— ASSIGNMENT —
If a line below includes the string "session", copy it.

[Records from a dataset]
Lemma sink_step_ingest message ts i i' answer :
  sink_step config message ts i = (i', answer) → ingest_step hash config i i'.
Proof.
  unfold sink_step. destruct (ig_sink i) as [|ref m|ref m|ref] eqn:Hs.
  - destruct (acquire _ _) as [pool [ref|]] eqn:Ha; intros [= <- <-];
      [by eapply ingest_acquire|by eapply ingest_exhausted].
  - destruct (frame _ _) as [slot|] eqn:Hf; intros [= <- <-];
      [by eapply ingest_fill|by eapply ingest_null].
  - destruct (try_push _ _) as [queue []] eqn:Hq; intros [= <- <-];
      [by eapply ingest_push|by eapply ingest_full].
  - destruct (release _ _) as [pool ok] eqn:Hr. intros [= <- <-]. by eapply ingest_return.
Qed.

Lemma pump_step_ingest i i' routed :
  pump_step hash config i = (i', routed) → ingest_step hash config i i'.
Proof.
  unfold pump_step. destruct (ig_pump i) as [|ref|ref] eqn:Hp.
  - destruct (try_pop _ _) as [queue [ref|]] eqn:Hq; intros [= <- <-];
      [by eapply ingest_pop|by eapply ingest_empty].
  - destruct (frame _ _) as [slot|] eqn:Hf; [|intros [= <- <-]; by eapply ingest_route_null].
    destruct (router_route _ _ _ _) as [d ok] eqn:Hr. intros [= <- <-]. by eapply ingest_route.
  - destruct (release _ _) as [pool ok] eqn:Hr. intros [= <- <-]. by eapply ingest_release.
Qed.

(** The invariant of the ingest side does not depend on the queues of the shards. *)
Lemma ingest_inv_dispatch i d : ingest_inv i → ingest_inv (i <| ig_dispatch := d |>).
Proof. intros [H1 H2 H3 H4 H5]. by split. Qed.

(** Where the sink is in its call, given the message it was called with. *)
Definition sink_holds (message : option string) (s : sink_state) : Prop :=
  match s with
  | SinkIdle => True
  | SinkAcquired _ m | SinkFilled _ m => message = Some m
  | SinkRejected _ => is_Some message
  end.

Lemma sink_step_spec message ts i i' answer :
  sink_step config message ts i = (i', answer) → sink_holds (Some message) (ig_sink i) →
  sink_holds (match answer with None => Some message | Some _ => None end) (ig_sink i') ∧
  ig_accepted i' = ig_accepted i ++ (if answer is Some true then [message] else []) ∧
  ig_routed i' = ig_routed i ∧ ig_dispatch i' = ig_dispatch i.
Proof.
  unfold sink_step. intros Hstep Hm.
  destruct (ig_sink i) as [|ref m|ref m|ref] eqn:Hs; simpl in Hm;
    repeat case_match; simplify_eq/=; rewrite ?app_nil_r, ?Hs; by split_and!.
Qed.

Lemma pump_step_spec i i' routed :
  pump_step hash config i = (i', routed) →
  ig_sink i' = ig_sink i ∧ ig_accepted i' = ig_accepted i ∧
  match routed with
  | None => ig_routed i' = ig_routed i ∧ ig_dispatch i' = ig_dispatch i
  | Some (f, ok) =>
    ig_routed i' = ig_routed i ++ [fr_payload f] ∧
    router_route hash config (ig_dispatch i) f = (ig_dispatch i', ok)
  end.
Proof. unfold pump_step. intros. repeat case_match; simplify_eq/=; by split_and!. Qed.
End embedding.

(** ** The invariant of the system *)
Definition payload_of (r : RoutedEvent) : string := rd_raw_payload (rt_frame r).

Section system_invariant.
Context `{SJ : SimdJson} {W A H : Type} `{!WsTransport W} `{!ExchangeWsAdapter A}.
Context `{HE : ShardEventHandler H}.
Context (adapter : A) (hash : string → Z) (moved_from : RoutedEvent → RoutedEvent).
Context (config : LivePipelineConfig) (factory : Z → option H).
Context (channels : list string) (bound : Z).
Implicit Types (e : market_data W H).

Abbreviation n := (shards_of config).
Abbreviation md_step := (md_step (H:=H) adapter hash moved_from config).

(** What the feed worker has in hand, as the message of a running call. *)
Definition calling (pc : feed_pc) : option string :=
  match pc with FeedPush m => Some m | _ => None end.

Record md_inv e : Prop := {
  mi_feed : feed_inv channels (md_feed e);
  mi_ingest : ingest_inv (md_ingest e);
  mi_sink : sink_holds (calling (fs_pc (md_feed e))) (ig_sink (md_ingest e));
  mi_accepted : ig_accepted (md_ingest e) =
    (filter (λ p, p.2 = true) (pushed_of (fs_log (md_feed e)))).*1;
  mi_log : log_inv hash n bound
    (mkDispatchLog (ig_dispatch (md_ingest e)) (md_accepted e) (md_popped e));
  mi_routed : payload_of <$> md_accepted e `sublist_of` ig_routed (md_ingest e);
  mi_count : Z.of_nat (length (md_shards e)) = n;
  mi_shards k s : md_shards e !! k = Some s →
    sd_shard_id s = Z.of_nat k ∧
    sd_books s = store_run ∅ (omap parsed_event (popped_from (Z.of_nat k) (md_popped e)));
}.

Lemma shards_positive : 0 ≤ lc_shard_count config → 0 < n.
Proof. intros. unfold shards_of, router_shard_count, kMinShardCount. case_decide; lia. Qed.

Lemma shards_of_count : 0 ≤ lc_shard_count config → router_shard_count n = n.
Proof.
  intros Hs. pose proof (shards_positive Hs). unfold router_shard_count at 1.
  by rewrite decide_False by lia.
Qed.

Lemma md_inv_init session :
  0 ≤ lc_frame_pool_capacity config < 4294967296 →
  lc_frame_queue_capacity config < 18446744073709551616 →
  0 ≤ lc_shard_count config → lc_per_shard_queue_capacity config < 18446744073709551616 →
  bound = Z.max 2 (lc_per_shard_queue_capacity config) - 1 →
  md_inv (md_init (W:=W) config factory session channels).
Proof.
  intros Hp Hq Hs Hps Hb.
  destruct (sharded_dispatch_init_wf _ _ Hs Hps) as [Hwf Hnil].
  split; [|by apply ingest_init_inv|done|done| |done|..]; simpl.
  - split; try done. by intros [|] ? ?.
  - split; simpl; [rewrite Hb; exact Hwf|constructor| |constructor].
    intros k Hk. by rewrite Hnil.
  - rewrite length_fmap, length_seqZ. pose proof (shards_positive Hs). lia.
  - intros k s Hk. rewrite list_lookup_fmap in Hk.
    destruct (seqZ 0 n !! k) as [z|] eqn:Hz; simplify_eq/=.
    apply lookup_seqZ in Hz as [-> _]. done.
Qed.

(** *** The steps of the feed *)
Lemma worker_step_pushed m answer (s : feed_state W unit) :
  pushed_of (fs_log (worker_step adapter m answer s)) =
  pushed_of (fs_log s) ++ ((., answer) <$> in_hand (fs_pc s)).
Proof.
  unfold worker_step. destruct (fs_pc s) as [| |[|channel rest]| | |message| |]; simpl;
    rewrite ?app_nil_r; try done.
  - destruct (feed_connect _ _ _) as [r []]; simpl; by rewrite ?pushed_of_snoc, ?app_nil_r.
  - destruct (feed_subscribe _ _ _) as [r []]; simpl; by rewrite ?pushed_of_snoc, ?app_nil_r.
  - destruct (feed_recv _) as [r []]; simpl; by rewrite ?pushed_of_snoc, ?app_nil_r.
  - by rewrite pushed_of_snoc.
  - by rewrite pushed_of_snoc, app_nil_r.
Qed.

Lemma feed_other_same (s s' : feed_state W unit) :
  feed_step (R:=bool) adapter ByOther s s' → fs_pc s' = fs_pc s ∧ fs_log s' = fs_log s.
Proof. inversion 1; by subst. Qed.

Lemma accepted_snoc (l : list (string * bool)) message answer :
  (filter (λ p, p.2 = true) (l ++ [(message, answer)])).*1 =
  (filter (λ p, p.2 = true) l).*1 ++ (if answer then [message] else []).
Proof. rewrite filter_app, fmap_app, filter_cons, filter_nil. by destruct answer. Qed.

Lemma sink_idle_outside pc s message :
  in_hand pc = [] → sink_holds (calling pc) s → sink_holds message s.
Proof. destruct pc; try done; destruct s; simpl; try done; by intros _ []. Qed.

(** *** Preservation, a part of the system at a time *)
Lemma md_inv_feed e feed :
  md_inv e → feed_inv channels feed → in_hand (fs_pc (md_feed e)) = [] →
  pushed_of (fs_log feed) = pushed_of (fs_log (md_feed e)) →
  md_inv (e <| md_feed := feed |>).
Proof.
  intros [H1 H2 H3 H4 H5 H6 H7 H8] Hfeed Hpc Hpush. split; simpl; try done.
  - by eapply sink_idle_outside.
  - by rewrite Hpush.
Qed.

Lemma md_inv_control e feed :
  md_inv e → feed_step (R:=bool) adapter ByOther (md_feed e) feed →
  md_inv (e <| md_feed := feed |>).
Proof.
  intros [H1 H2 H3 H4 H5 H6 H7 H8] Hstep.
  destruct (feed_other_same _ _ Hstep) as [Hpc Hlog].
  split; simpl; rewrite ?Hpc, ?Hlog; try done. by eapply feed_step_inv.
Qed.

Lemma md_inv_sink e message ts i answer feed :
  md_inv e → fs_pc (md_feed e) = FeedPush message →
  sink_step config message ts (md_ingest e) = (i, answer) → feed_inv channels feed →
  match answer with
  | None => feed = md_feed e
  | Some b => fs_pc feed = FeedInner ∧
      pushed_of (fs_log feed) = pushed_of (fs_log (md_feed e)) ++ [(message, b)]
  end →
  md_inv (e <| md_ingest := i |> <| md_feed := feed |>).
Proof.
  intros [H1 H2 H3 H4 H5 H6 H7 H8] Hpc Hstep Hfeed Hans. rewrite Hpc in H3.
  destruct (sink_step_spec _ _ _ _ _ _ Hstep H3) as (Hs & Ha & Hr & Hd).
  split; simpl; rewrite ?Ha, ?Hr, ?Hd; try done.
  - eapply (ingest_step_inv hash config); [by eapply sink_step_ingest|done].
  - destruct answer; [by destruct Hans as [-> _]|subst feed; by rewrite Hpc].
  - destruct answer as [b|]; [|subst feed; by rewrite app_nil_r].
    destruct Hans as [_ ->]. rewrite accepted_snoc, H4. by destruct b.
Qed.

— WORKED SOLUTION —
Lemma md_inv_init session :
  md_inv (md_init (W:=W) config factory session channels).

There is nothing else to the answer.